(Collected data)

(** What the checks of the sender establish. *)
Lemma sender_ok tx a n :
  tx_wf tx -> account_wf a -> is_u64 n -> sender_error tx a = None ->
  acc_nonce a = tx_nonce tx /\ account_wf (sender_after tx n a) /\
  (tier_consistent a -> tier_consistent (sender_after tx n a)) /\
  holdings (sender_after tx n a) =
    holdings a - tx_fee tx - (if is_transfer tx then tx_amount tx else 0) /\
  acc_nonce (sender_after tx n a) = n /\ acc_address (sender_after tx n a) = acc_address a.
Proof.
  unfold tx_wf, account_wf, is_u64, sender_error, sender_after, is_transfer, holdings, tier_consistent.
  intros Htx Ha Hn.
  destruct (tx_transaction_type tx); cbn -[from_staked_balance];
    repeat match goal with
    | |- context [?x <? ?y] => destruct (Z.ltb_spec x y); try (intros; discriminate)
    | |- context [?x =? ?y] => destruct (Z.eqb_spec x y); try (intros; discriminate)
    end; intros _; split_and!; first [done|lia|case_bool_decide; first [done|lia]].
Qed.

Lemma sender_nonce_ok tx a :
  sender_error tx a = None -> acc_nonce a = tx_nonce tx.
Proof.
  unfold sender_error.
  destruct (tx_transaction_type tx); repeat match goal with
    | |- context [?x <? ?y] => destruct (Z.ltb_spec x y); try (intros; discriminate)
    | |- context [?x =? ?y] => destruct (Z.eqb_spec x y); try (intros; discriminate)
    end; done.
Qed.

(** The part of the supply a transaction destroys. *)
Definition burned (tx : Transaction) : Z := tx_fee tx - tx_fee tx / 10.
Lemma burned_nonneg tx : tx_wf tx -> 0 <= burned tx.
Proof. intros (_ & Hf & _). unfold is_u64 in Hf. unfold burned. pose proof (Z.div_le_upper_bound (tx_fee tx) 10 (tx_fee tx)). lia. Qed.

Lemma add_one_changes `{Build} {E} n m : is_u64 n -> add_u64 (E:=E) n 1 = Ok m -> is_u64 m /\ m <> n.
Proof.
  unfold is_u64. intros Hn Ha. split; [by eapply unsigned_inv|]. intros ->. revert Ha.
  unfold add_u64, unsigned. destruct (Z.leb_spec 0 (n + 1)), (Z.leb_spec (n + 1) u64_max); cbn;
    try (intros [= ?]; lia); try lia. destruct overflow_checks; [done|].
  assert (n = u64_max) as -> by lia. done.
Qed.

(** The world after the sender is charged. *)
Lemma sender_step tx n w :
  valid w -> tx_wf tx -> is_u64 n -> sender_error tx (account_at (tx_sender tx) w) = None ->
  let w1 := put_account (sender_after tx n (account_at (tx_sender tx) w)) w in
  valid w1 /\ (tiers_consistent w -> tiers_consistent w1) /\
  supply w1 = supply w - tx_fee tx - (if is_transfer tx then tx_amount tx else 0) /\
  acc_nonce (account_at (tx_sender tx) w1) = n /\
  (forall x, x <> tx_sender tx -> account_at x w1 = account_at x w) /\
  (forall k, k <> tx_sender tx -> w_accounts w1 !! k = w_accounts w !! k).
Proof.
  intros Hw Htx Hn He w1. destruct (account_at_valid (tx_sender tx) w Hw) as (Haddr & Hwf).
  destruct (sender_ok tx _ n Htx Hwf Hn He) as (_ & Hwf' & Htier & Hhold & Hn' & Haddr').
  unfold w1. split_and!.
  - by apply put_account_valid.
  - intros Ht. apply put_account_tiers; [done|]. by apply Htier, account_at_tier.
  - rewrite supply_put, Haddr', Haddr. lia.
  - by rewrite account_at_put, Haddr', Haddr, decide_True.
  - intros x Hx. by rewrite account_at_put, Haddr', Haddr, decide_False.
  - intros k Hk. cbn. rewrite Haddr', Haddr. by rewrite lookup_insert_ne.
Qed.

Lemma add_one_panic `{Build} {E} n :
  is_u64 n -> add_u64 (E:=E) n 1 = Panic -> overflow_checks = true /\ n = u64_max.
Proof.
  unfold is_u64, add_u64, unsigned. intros Hn.
  destruct (Z.leb_spec 0 (n + 1)), (Z.leb_spec (n + 1) u64_max); cbn; try done; try lia.
  destruct overflow_checks; [|done]. intros _. split; [done|lia].
Qed.

Lemma transition_facts `{Build} tx w w' r :
  valid w -> tx_wf tx -> transition tx w = (w', r) ->
  valid w' /\ (tiers_consistent w -> tiers_consistent w') /\
  (forall k, k <> tx_sender tx -> k <> tx_receiver tx -> k <> fee_treasury ->
    w_accounts w' !! k = w_accounts w !! k) /\
  match r with
  | Ok _ =>
    supply w' = supply w - burned tx /\
    acc_nonce (account_at (tx_sender tx) w) = tx_nonce tx /\
    add_u64 (E:=string) (tx_nonce tx) 1 = Ok (acc_nonce (account_at (tx_sender tx) w')) /\
    forall x, x <> tx_sender tx -> acc_nonce (account_at x w') = acc_nonce (account_at x w)
  | Err _ => w' = w \/ u64_max < supply w
  | Panic => w' = w /\ overflow_checks = true /\ acc_nonce (account_at (tx_sender tx) w) = u64_max
  end.
Proof.
  intros Hw Htx. unfold transition. cbv zeta.
  destruct (account_at_valid (tx_sender tx) w Hw) as (_ & _ & _ & Han & _).
  destruct (sender_error tx _) as [e|] eqn:He; [intros [= <- <-]; split_and!; auto|].
  pose proof (sender_nonce_ok tx _ He) as Hno.
  destruct (add_u64 _ 1) as [n|e|] eqn:Hadd; [|by apply unsigned_no_err in Hadd|].
  2: { intros [= <- <-]. apply add_one_panic in Hadd as [? ?]; [|done]. by split_and!. }
  destruct (sender_step tx n w Hw Htx ltac:(by eapply unsigned_inv) He) as
    (Hw1 & Ht1 & Hs1 & Hn1 & Ho1 & Hk1).
  set (w1 := put_account _ w) in *.
  assert (0 <= tx_amount tx /\ tx_fee tx / 10 <= tx_fee tx /\ 0 <= tx_fee tx) as (Ha0 & Hf10 & Hf0).
  { destruct Htx as (? & ? & _). unfold is_u64 in *. split_and!; try lia. apply Z.div_le_upper_bound; lia. }
  unfold mbind, st_bind. destruct (pay_receiver tx w1) as [w2 r2] eqn:H2.
  apply pay_receiver_facts in H2 as (Hw2 & Ht2 & Hk2 & Ho2 & Hr2); [|done..].
  cbv zeta in Hr2. destruct r2 as [[]|e2|]; [| |done].
  2: { destruct Hr2 as [-> Hov]. intros [= <- <-]. split_and!; auto. right. case_match; lia. }
  intros H3. apply pay_treasury_facts in H3 as (Hw3 & Ht3 & Hk3 & Ho3 & Hr3); [|done..].
  split_and!; auto.
  { intros k ???. by rewrite Ho3, Ho2, Hk1. }
  destruct r as [[]|e3|]; [| |done].
  - unfold burned. split_and!; [case_match; lia|done|by rewrite <-Hno, (Hk3 _), (Hk2 _), Hn1|].
    intros x Hx. rewrite (Hk3 x), (Hk2 x). by rewrite Ho1.
  - right. destruct Hr3 as [_ Hov]. case_match; lia.
Qed.

(** ** Computations on the accounts alone

    What they do to the accounts and what they answer depends on the accounts
    alone, and they leave the other trees as they are. *)
Class Local {E A} (s : st World E A) : Prop :=
  local w w0 : s (set_accounts (w_accounts w) w0) = (set_accounts (w_accounts (s w).1) w0, (s w).2).

#[export] Instance local_ret {E A} (a : A) : Local (mret a : st World E A).
Proof. done. Qed.
#[export] Instance local_bind {E A B} (s : st World E A) (k : A -> st World E B) :
  Local s -> (forall a, Local (k a)) -> Local (s ≫= k).
Proof.
  intros Hs Hk w w0. rewrite !st_bind_run, Hs. destruct (s w) as [w1 [a|e|]]; [|done..]. apply Hk.
Qed.
#[export] Instance local_for {E X} (l : list X) (body : X -> st World E unit) :
  (forall x, Local (body x)) -> Local (st_for l body).
Proof. intros Hb. induction l as [|x l IH]; cbn [st_for]; apply _. Qed.
#[export] Instance local_pay msg addr n : Local (pay msg addr n).
Proof.
  intros w w0. unfold pay. cbv zeta. change (account_at addr (set_accounts (w_accounts w) w0)) with (account_at addr w).
  by case_match.
Qed.
#[export] Instance local_pays tx : Local (pay_receiver tx ;; pay_treasury tx).
Proof. unfold pay_receiver, pay_treasury. destruct (is_transfer tx), (0 <? _); apply _. Qed.
#[export] Instance local_transition `{Build} tx : Local (transition tx).
Proof.
  intros w w0. unfold transition. cbv zeta.
  change (account_at (tx_sender tx) (set_accounts (w_accounts w) w0)) with (account_at (tx_sender tx) w).
  destruct (sender_error _ _); [done|]. destruct (add_u64 _ _) as [n|e|]; [|done..].
  exact (local_pays tx (put_account (sender_after tx n (account_at (tx_sender tx) w)) w) w0).
Qed.
Lemma local_frame {E A} (s : st World E A) `{!Local s} w : (s w).1 = set_accounts (w_accounts (s w).1) w.
Proof. pose proof (local (s:=s) w w) as Hl. rewrite set_accounts_id in Hl. by rewrite Hl at 1. Qed.
(** On worlds with the same accounts they do the same. *)
Lemma local_same {E A} (s : st World E A) `{!Local s} w w' :
  w_accounts w = w_accounts w' -> w_accounts (s w).1 = w_accounts (s w').1 /\ (s w).2 = (s w').2.
Proof.
  intros Hw. pose proof (local (s:=s) w w') as Hl. rewrite Hw, set_accounts_id in Hl. by rewrite Hl.
Qed.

* **TASK DIRECTIONS**
Using the records above, copy all lines that include the word "alone".

* **TASK ANSWER**
(** ** Computations on the accounts alone
    alone, and they leave the other trees as they are. *)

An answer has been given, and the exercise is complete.